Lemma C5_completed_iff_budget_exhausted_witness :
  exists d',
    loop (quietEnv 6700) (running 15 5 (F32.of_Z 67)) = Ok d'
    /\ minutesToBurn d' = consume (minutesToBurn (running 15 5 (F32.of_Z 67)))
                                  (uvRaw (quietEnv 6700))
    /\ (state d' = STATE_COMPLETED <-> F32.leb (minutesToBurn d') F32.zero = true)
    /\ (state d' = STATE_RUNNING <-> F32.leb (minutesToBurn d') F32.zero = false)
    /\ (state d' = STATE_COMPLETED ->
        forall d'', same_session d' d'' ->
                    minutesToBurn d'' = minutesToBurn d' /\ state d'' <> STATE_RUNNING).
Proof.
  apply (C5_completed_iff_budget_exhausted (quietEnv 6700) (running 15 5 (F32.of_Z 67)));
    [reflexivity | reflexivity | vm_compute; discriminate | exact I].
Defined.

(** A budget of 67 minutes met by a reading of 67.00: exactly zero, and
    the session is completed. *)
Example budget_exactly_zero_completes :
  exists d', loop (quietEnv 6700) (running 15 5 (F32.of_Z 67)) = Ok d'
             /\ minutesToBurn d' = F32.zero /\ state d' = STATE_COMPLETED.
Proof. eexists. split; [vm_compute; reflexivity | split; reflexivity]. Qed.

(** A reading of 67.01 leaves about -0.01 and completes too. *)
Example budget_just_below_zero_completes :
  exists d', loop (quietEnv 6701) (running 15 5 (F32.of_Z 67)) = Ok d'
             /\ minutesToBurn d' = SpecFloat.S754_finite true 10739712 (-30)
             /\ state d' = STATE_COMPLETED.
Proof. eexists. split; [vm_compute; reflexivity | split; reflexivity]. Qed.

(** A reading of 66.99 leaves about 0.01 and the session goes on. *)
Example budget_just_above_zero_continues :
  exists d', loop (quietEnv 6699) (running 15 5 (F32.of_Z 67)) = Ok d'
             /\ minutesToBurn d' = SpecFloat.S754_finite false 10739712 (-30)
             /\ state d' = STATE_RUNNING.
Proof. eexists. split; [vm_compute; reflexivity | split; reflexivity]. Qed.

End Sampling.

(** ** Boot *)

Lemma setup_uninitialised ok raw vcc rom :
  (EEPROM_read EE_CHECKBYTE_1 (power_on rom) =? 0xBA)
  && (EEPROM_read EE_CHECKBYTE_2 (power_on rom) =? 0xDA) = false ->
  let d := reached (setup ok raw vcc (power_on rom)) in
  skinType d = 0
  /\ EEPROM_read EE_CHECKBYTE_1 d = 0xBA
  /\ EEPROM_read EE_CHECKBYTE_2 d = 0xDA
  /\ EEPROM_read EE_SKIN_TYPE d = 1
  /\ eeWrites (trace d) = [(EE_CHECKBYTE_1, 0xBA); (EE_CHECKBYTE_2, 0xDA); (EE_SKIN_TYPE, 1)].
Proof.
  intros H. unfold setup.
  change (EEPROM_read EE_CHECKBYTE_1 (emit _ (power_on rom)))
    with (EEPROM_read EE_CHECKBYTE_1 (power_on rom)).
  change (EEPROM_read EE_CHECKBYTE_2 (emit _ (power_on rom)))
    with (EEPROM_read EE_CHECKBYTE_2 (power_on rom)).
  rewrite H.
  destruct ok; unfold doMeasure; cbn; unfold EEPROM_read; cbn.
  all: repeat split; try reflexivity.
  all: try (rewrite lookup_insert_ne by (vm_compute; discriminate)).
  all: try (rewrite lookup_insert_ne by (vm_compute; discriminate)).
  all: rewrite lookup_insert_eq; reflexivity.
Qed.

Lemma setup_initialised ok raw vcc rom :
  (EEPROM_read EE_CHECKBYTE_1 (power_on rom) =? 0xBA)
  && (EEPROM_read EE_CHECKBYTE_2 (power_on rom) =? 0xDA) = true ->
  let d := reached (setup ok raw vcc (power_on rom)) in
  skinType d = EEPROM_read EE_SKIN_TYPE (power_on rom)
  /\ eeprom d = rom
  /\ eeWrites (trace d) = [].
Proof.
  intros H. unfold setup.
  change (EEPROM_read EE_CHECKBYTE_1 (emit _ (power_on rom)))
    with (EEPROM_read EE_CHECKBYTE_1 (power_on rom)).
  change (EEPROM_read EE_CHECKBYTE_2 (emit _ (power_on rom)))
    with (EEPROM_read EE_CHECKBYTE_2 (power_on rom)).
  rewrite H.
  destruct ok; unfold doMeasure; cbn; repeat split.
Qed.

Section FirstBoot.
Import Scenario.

────────────────────

◆ **Instructions to follow**: The data must be printed verbatim, line by line.

◆ **Response to the exercise**:
Lemma C5_completed_iff_budget_exhausted_witness :
  exists d',
    loop (quietEnv 6700) (running 15 5 (F32.of_Z 67)) = Ok d'
    /\ minutesToBurn d' = consume (minutesToBurn (running 15 5 (F32.of_Z 67)))
                                  (uvRaw (quietEnv 6700))
    /\ (state d' = STATE_COMPLETED <-> F32.leb (minutesToBurn d') F32.zero = true)
    /\ (state d' = STATE_RUNNING <-> F32.leb (minutesToBurn d') F32.zero = false)
    /\ (state d' = STATE_COMPLETED ->
        forall d'', same_session d' d'' ->
                    minutesToBurn d'' = minutesToBurn d' /\ state d'' <> STATE_RUNNING).
Proof.
  apply (C5_completed_iff_budget_exhausted (quietEnv 6700) (running 15 5 (F32.of_Z 67)));
    [reflexivity | reflexivity | vm_compute; discriminate | exact I].
Defined.

(** A budget of 67 minutes met by a reading of 67.00: exactly zero, and
    the session is completed. *)
Example budget_exactly_zero_completes :
  exists d', loop (quietEnv 6700) (running 15 5 (F32.of_Z 67)) = Ok d'
             /\ minutesToBurn d' = F32.zero /\ state d' = STATE_COMPLETED.
Proof. eexists. split; [vm_compute; reflexivity | split; reflexivity]. Qed.

(** A reading of 67.01 leaves about -0.01 and completes too. *)
Example budget_just_below_zero_completes :
  exists d', loop (quietEnv 6701) (running 15 5 (F32.of_Z 67)) = Ok d'
             /\ minutesToBurn d' = SpecFloat.S754_finite true 10739712 (-30)
             /\ state d' = STATE_COMPLETED.
Proof. eexists. split; [vm_compute; reflexivity | split; reflexivity]. Qed.

(** A reading of 66.99 leaves about 0.01 and the session goes on. *)
Example budget_just_above_zero_continues :
  exists d', loop (quietEnv 6699) (running 15 5 (F32.of_Z 67)) = Ok d'
             /\ minutesToBurn d' = SpecFloat.S754_finite false 10739712 (-30)
             /\ state d' = STATE_RUNNING.
Proof. eexists. split; [vm_compute; reflexivity | split; reflexivity]. Qed.

End Sampling.

(** ** Boot *)

Lemma setup_uninitialised ok raw vcc rom :
  (EEPROM_read EE_CHECKBYTE_1 (power_on rom) =? 0xBA)
  && (EEPROM_read EE_CHECKBYTE_2 (power_on rom) =? 0xDA) = false ->
  let d := reached (setup ok raw vcc (power_on rom)) in
  skinType d = 0
  /\ EEPROM_read EE_CHECKBYTE_1 d = 0xBA
  /\ EEPROM_read EE_CHECKBYTE_2 d = 0xDA
  /\ EEPROM_read EE_SKIN_TYPE d = 1
  /\ eeWrites (trace d) = [(EE_CHECKBYTE_1, 0xBA); (EE_CHECKBYTE_2, 0xDA); (EE_SKIN_TYPE, 1)].
Proof.
  intros H. unfold setup.
  change (EEPROM_read EE_CHECKBYTE_1 (emit _ (power_on rom)))
    with (EEPROM_read EE_CHECKBYTE_1 (power_on rom)).
  change (EEPROM_read EE_CHECKBYTE_2 (emit _ (power_on rom)))
    with (EEPROM_read EE_CHECKBYTE_2 (power_on rom)).
  rewrite H.
  destruct ok; unfold doMeasure; cbn; unfold EEPROM_read; cbn.
  all: repeat split; try reflexivity.
  all: try (rewrite lookup_insert_ne by (vm_compute; discriminate)).
  all: try (rewrite lookup_insert_ne by (vm_compute; discriminate)).
  all: rewrite lookup_insert_eq; reflexivity.
Qed.

Lemma setup_initialised ok raw vcc rom :
  (EEPROM_read EE_CHECKBYTE_1 (power_on rom) =? 0xBA)
  && (EEPROM_read EE_CHECKBYTE_2 (power_on rom) =? 0xDA) = true ->
  let d := reached (setup ok raw vcc (power_on rom)) in
  skinType d = EEPROM_read EE_SKIN_TYPE (power_on rom)
  /\ eeprom d = rom
  /\ eeWrites (trace d) = [].
Proof.
  intros H. unfold setup.
  change (EEPROM_read EE_CHECKBYTE_1 (emit _ (power_on rom)))
    with (EEPROM_read EE_CHECKBYTE_1 (power_on rom)).
  change (EEPROM_read EE_CHECKBYTE_2 (emit _ (power_on rom)))
    with (EEPROM_read EE_CHECKBYTE_2 (power_on rom)).
  rewrite H.
  destruct ok; unfold doMeasure; cbn; repeat split.
Qed.

Section FirstBoot.
Import Scenario.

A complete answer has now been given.